In fulfilling its role, the Committee meets with representatives of the other statutory bodies and with key staff members, reviews the financial statements and accounting policies, takes note of the work performed by the internal auditors, oversees and supervises the external auditors, safeguards the independence and integrity of the audit function, and coordinates audit work in general and understands and monitors how Management is providing for adequate and effective internal control systems, risk management and internal administration.
External Auditors – The external auditors report directly to the Audit Committee, which is empowered to delegate the day-to-day work concerning the audit of the financial statements to the external auditors. The Audit Committee designated the firm Ernst & Young in 2004, after consultation with the Management Committee. The contract will expire on the date on which the Board of Governors approves the 2008 financial statements. The external auditors are not allowed to carry out any work of an advisory nature or act in any other capacity that could compromise their independence when performing their audit tasks.
Inspectorate General – In 2005 the Inspectorate General for the EIB Group was created as an autonomous department. This underlined the importance that the Bank attaches to the main internal, ex post functions.
Internal audit. Catering for audit needs at all levels of management of the EIB Group and acting with the guarantees of independence and of professional standards conferred upon it by its Charter revised in 2001, Internal Audit examines and evaluates the relevance and effectiveness of the internal control systems and the procedures involved. It is also introducing an internal control framework based on BIS guidelines. Action Plans agreed with the Bank’s departments are a catalyst for improving procedures and strengthening controls.

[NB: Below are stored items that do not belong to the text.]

(* ===== verification/Shutdown.v ===== *)
(** * Shutdown ([server.py], [stop])

    Stopping a server: the background save is cancelled, a rewrite is waited
    for, the connections are closed, and the log is flushed and closed.  Clients
    that are connected go on while [stop] waits. *)
From stdpp Require Import relations.
From S2P Require Import Prelude PyText PyFloat Encoder Parser Dict Store StoreSpec Eviction Crc32 Rdb AofFile AofLog Config Master Commands Server Client Recovery Replica System Durability.
Local Open Scope Z_scope.

(** ** The steps of [stop] *)

(** Where [stop] waits, so that other tasks of the server run: for the replica
    client and the cancelled save, for the rewrite, for the tasks and the
    server, and for the end of each connection. *)
Inductive await_point := AtBgsave | AtRewrite | AtServer | AtClose (conn : Z).

(** What the outside world decides during [stop]: the system calls that the
    thread of a background save still makes, the outcome of a rewrite and its
    clocks, the outcome of the last fsync, and what the other tasks do to the
    server at each wait. *)
Record StopWorld := mkStop {
  st_bgsave_thread : list (thread_call * option str);
  st_rewrite : rewrite_outcome;
  st_now : Z;
  st_current_ms : Z;
  st_fsync : option str;
  st_live : await_point -> RedisServer -> RedisServer
}.

(** Cancelling the background save.  A save that has not begun to write its
    file ends there; the thread of one that has finishes its work;
    [last_save_time] stays. *)
Definition cancel_bgsave (thread : list (thread_call * option str)) (s : RedisServer) : RedisServer :=
  match bgsave_task s with
  | BgsaveNone => s
  | BgsaveScheduled | BgsaveSnapshot _ => set_saved s (rdb_file s) (last_save_time s) BgsaveNone
  | BgsaveWriting _ =>
      let s' := foldl (fun s c => bgsave_thread c.1 c.2 s) s thread in
      set_saved s' (rdb_file s') (last_save_time s) BgsaveNone
  end.

(** [writer.close()] on every connection and the end of its [handle_client],
    in turn; one that has ended meanwhile is not closed again. *)
Definition close_connection (live : await_point -> RedisServer -> RedisServer) (s : RedisServer) (conn : Z) : RedisServer :=
  let s1 := live (AtClose conn) s in
  if existsb (Z.eqb conn) (writers s1) then disconnect conn s1 else s1.

Definition close_connections (live : await_point -> RedisServer -> RedisServer) (s : RedisServer) : RedisServer :=
  foldl (close_connection live) s (writers s).

(** [aof.close()] when no append is under way: the writer takes the sentinel
    and ends. *)
Definition close_log (io : option str) (l : AOFLog) : AOFLog := close_finish io (writer_take (close_begin l)).

(** [stop] up to [self._server.close()] and its [wait_closed()]. *)
Definition stop_saving (w : StopWorld) (s : RedisServer) : RedisServer :=
  let s1 := cancel_bgsave (st_bgsave_thread w) (st_live w AtBgsave s) in
  aof_rewrite_worker (st_rewrite w) (st_now w) (st_current_ms w) (st_live w AtRewrite s1).

(** The rest of it. *)
Definition stop_closing (w : StopWorld) (s : RedisServer) : RedisServer :=
  let s3 := close_connections (st_live w) (st_live w AtServer s) in
  set_aof s3 (close_log (st_fsync w) (aof s3)).

Definition stop (w : StopWorld) (s : RedisServer) : RedisServer := stop_closing w (stop_saving w s).

(** ** What they leave *)

Lemma cancel_bgsave_keeps thread s :
  let s' := cancel_bgsave thread s in
  store s' = store s /\ aof s' = aof s /\ writers s' = writers s /\ aof_rewrite_task s' = aof_rewrite_task s /\ (serving s -> serving s').
Proof.
  unfold cancel_bgsave. destruct (bgsave_task s); try (split_and!; [done..|]; intros []; by split).
  assert (forall s0, store s0 = store s /\ aof s0 = aof s /\ writers s0 = writers s /\ aof_rewrite_task s0 = aof_rewrite_task s /\ (serving s -> serving s0) ->
    let s' := foldl (fun s c => bgsave_thread c.1 c.2 s) s0 thread in
    store s' = store s /\ aof s' = aof s /\ writers s' = writers s /\ aof_rewrite_task s' = aof_rewrite_task s /\ (serving s -> serving s')) as H.
  { clear w. induction thread as [|[call io] thread IH]; intros s0 H0; [done|]. apply IH. destruct H0 as (H1 & H2 & H3 & H4 & H5). simpl.
    destruct (bgsave_thread_calm call io s0) as [Hs _]. split_and!; [| | | |by auto]; unfold bgsave_thread; by repeat case_match. }
  destruct (H s ltac:(done)) as (H1 & H2 & H3 & H4 & H5). split_and!; [done..|]. intros []%H5. by split.
Qed.

(** What the other tasks may do while [stop] waits: anything that the server
    does, with commands that can be logged and rewrites that can be read back;
    but nobody listens any more. *)
Definition late (mbl : Z) (s s' : RedisServer) : Prop := rtc (durable_step mbl) s s' /\ forall x, x ∈ writers s' -> x ∈ writers s.

Fixpoint late_closing (mbl : Z) (live : await_point -> RedisServer -> RedisServer) (l : list Z) (s : RedisServer) : Prop :=
  match l with
  | [] => True
  | conn :: l' => late mbl s (live (AtClose conn) s) /\ late_closing mbl live l' (close_connection live s conn)
  end.

Definition late_activity (mbl : Z) (w : StopWorld) (s : RedisServer) : Prop :=
  let s1 := st_live w AtBgsave s in
  let s2 := cancel_bgsave (st_bgsave_thread w) s1 in
  let s3 := st_live w AtRewrite s2 in
  let s4 := stop_saving w s in
  let s5 := st_live w AtServer s4 in
  late mbl s s1 /\ late mbl s2 s3 /\ recordable mbl s3 /\ late mbl s4 s5 /\ late_closing mbl (st_live w) (writers s5) s5.

(** The connections that are not in [l] have been closed. *)
Lemma close_connection_writers live s conn l :
  (forall x, x ∈ writers (live (AtClose conn) s) -> x ∈ writers s) -> (forall x, x ∈ writers s -> x ∈ conn :: l) ->
  forall x, x ∈ writers (close_connection live s conn) -> x ∈ l.
Proof.
  intros Hw Hl x. unfold close_connection. set (s1 := live (AtClose conn) s) in *.
  destruct (existsb (Z.eqb conn) (writers s1)) eqn:E; simpl.
  - intros [Hne Hx]%list_elem_of_filter. apply Hw, Hl, elem_of_cons in Hx as [?|?]; done.
  - intros Hx. pose proof (Hl x (Hw x Hx)) as [->|?]%elem_of_cons; [|done].
    exfalso. apply not_true_iff_false in E. apply E, existsb_exists. exists conn. by rewrite Z.eqb_refl, <- list_elem_of_In.
Qed.

Lemma writers_within_nil s : (forall x, x ∈ writers s -> x ∈ []) -> writers s = [].
Proof. intros H. destruct (writers s) as [|x ws]; [done|]. destruct (not_elem_of_nil x). apply H. by left. Qed.

Lemma close_connection_step mbl live s conn l :
  late mbl s (live (AtClose conn) s) -> serving s -> logged_inv mbl s -> (forall x, x ∈ writers s -> x ∈ conn :: l) ->
  let s' := close_connection live s conn in serving s' /\ logged_inv mbl s' /\ forall x, x ∈ writers s' -> x ∈ l.
Proof.
  intros [Hrun Hw] Hs Hi Hl. destruct (durable_run mbl s _ Hs Hi Hrun) as [Hs1 Hi1].
  pose proof (close_connection_writers live s conn l Hw Hl) as Hx. unfold close_connection in *.
  set (s1 := live (AtClose conn) s) in *. destruct (existsb (Z.eqb conn) (writers s1)) eqn:E; [|done].
  split; [destruct Hs1; by split|]. split; [by apply (logged_same mbl s1)|done].
Qed.

Lemma close_all mbl live l s :
  late_closing mbl live l s -> serving s -> logged_inv mbl s -> (forall x, x ∈ writers s -> x ∈ l) ->
  let s' := foldl (close_connection live) s l in serving s' /\ logged_inv mbl s' /\ writers s' = [].
Proof.
  revert s. induction l as [|conn l IH]; intros s Hlate Hs Hi Hl.
  - simpl. split; [done|]. split; [done|]. by apply writers_within_nil.
  - destruct Hlate as [H1 H2]. destruct (close_connection_step mbl live s conn l H1 Hs Hi Hl) as (G1 & G2 & G3). simpl. by apply IH.
Qed.

Lemma close_log_ready l :
  log_ready l -> let l' := close_log None l in
  fh l' = false /\ file l' = file l /\ synced l' = length (file l) /\ writer_task l' = WriterNone /\ fsync_task l' = false /\ calls l' = calls l.
Proof.
  intros [He Ho Hh Hq [Hk Hp] Hi Hc]. destruct l as [pol en qm h f sy d q wk ps wt ft cl fl cs]; simpl in *. subst.
  unfold close_log, close_begin. simpl. unfold AofLog.put. simpl. rewrite full_nil. unfold writer_take, wake. simpl.
  unfold close_finish. simpl. unfold fsync_sync. simpl. destruct d; simpl; auto 10.
Qed.

(** Everything before the connections are closed. *)
Lemma stop_saving_durable mbl w s :
  late_activity mbl w s -> serving s -> logged_inv mbl s ->
  let s4 := stop_saving w s in serving s4 /\ logged_inv mbl s4 /\ forall x, x ∈ writers s4 -> x ∈ writers s.
Proof.
  intros ([Hr1 Hw1] & [Hr2 Hw2] & Hrec & _) Hs Hi. unfold stop_saving.
  destruct (durable_run mbl s _ Hs Hi Hr1) as [Hs1 Hi1]. set (s1 := st_live w AtBgsave s) in *.
  destruct (cancel_bgsave_keeps (st_bgsave_thread w) s1) as (Est & Ea & Ew & _ & Hs2). specialize (Hs2 Hs1).
  set (s2 := cancel_bgsave (st_bgsave_thread w) s1) in *.
  assert (logged_inv mbl s2) as Hi2 by (unfold logged_inv; by rewrite Est, Ea).
  destruct (durable_run mbl s2 _ Hs2 Hi2 Hr2) as [Hs3 Hi3]. set (s3 := st_live w AtRewrite s2) in *.
  split; [eapply step_serving; [exact Hs3|apply Hi3|apply sy_rewrite]|]. split; [by apply rewrite_logged|].
  intros x Hx. apply Hw1. rewrite <- Ew. apply Hw2. revert Hx. unfold aof_rewrite_worker.
  case_match; [|done]. destruct (snapshot _ _), (rewrite _ _ _ _). done.
Qed.

(** No connection is left, whatever the other tasks do, as long as nobody
    connects. *)
Lemma close_all_writers live l s :
  (forall a s x, x ∈ writers (live a s) -> x ∈ writers s) -> (forall x, x ∈ writers s -> x ∈ l) -> writers (foldl (close_connection live) s l) = [].
Proof.
  intros Hw. revert s. induction l as [|conn l IH]; intros s Hl; simpl; [by apply writers_within_nil|].
  apply IH. apply close_connection_writers; [intros x; apply Hw|done].
Qed.

Lemma stop_writers w s :
  (forall a s x, x ∈ writers (st_live w a s) -> x ∈ writers s) -> writers (stop w s) = [].
Proof. intros Hw. unfold stop, stop_closing. cbn [set_aof writers]. by apply close_all_writers. Qed.

(** ** What is left on disk *)

(** Stopping a master in any reachable state, the final fsync succeeding:
    every connection is closed, the tasks of the log have ended, its file is
    complete on disk and is a log that recreates the keyspace. *)
Lemma stop_reachable cfg rid w s :
  aof_enabled cfg = true -> is_replica cfg = false -> requirepass cfg = None ->
  rtc (durable_step (proto_max_bulk_len cfg)) (started_server cfg rid) s -> late_activity (proto_max_bulk_len cfg) w s -> st_fsync w = None ->
  let s' := stop w s in
  writers s' = [] /\ fh (aof s') = false /\ writer_task (aof s') = WriterNone /\ synced (aof s') = length (file (aof s')) /\
  exists logged, Forall (loggable (proto_max_bulk_len cfg)) logged /\ file (aof s') = wire logged /\ succeed_all ∅ logged (keyspace (store s')).
Proof.
  intros He Hr Hp Hrun Hlate Hf. destruct (durable_reachable cfg rid s He Hr Hp Hrun) as [Hs Hi].
  destruct (stop_saving_durable _ w s Hlate Hs Hi) as (Hs4 & Hi4 & _).
  destruct Hlate as (_ & _ & _ & [Hr5 _] & Hcl). unfold stop, stop_closing. cbv zeta.
  destruct (durable_run _ _ _ Hs4 Hi4 Hr5) as [Hs5 Hi5].
  destruct (close_all _ _ _ _ Hcl Hs5 Hi5 ltac:(done)) as (Hs6 & Hi6 & Hw). fold (close_connections (st_live w) (st_live w AtServer (stop_saving w s))) in *.
  set (s6 := close_connections _ _) in *. cbn [set_aof writers aof store]. rewrite Hf.
  destruct (close_log_ready (aof s6) (sv_ready _ Hs6)) as (H1 & H2 & H3 & H4 & _). rewrite H2.
  destruct Hi6 as [_ (logged & Hl & Hfl & Hsa)]. split_and!; try done. by exists logged.
Qed.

Hence, Internal Audit reviews and tests controls in critical banking, information technology and administrative areas on a rotational basis using a risk-based approach.
Ex post evaluation. Ex post evaluations cover the EIB’s activities and have been extended to the Group through the evaluation of the venture capital activities of the EIF and an interim evaluation of the FEMIP Trust Fund. The evaluation studies and reports enable the EIB Group to learn from past experience. Ex post evaluations are published on the website of the Bank (or EIF), thereby contributing to the transparency and accountability of the EIB Group.
Investigation. Under internal procedures to combat fraud, the Inspector General has authority to conduct inquiries. The Bank may also call upon external assistance or experts in accordance with the requirements of the inquiry, and works closely with the services of the European Anti-Fraud Office (OLAF). In addition, the Inspector General provides, when required, an independent recourse mechanism for investigating complaints that the European Ombudsman considers to be outside his remit.
Management Control – Within the new Strategy and Corporate Centre Directorate (created on 1 January 2007), the Strategy, Management Control and Financial Control Department brings together the functions responsible for Management Control
(Financial Control and Accounting; Planning, Budget and Control and units responsible for relations with the EIF and the European Court of Auditors and for Bank-wide organisational aspects) and integrates them with teams responsible for macro-economic research and corporate responsibility policies and corporate governance issues. This structure covers the entire process of defining the Bank’s strategy, co-ordinating its implementation and ultimately monitoring the results achieved. Key tools include the Corporate Operational Plan, financial control and accounting, and the budget and associated control systems. A suite of integrated reports facilitates evaluation of both the financial position and cash flows in relation to strategy, institutional and operational objectives and business plans. Management Control provides an opinion on any proposal to the Management Committee that may have a financial, accounting, budgetary or organisational impact.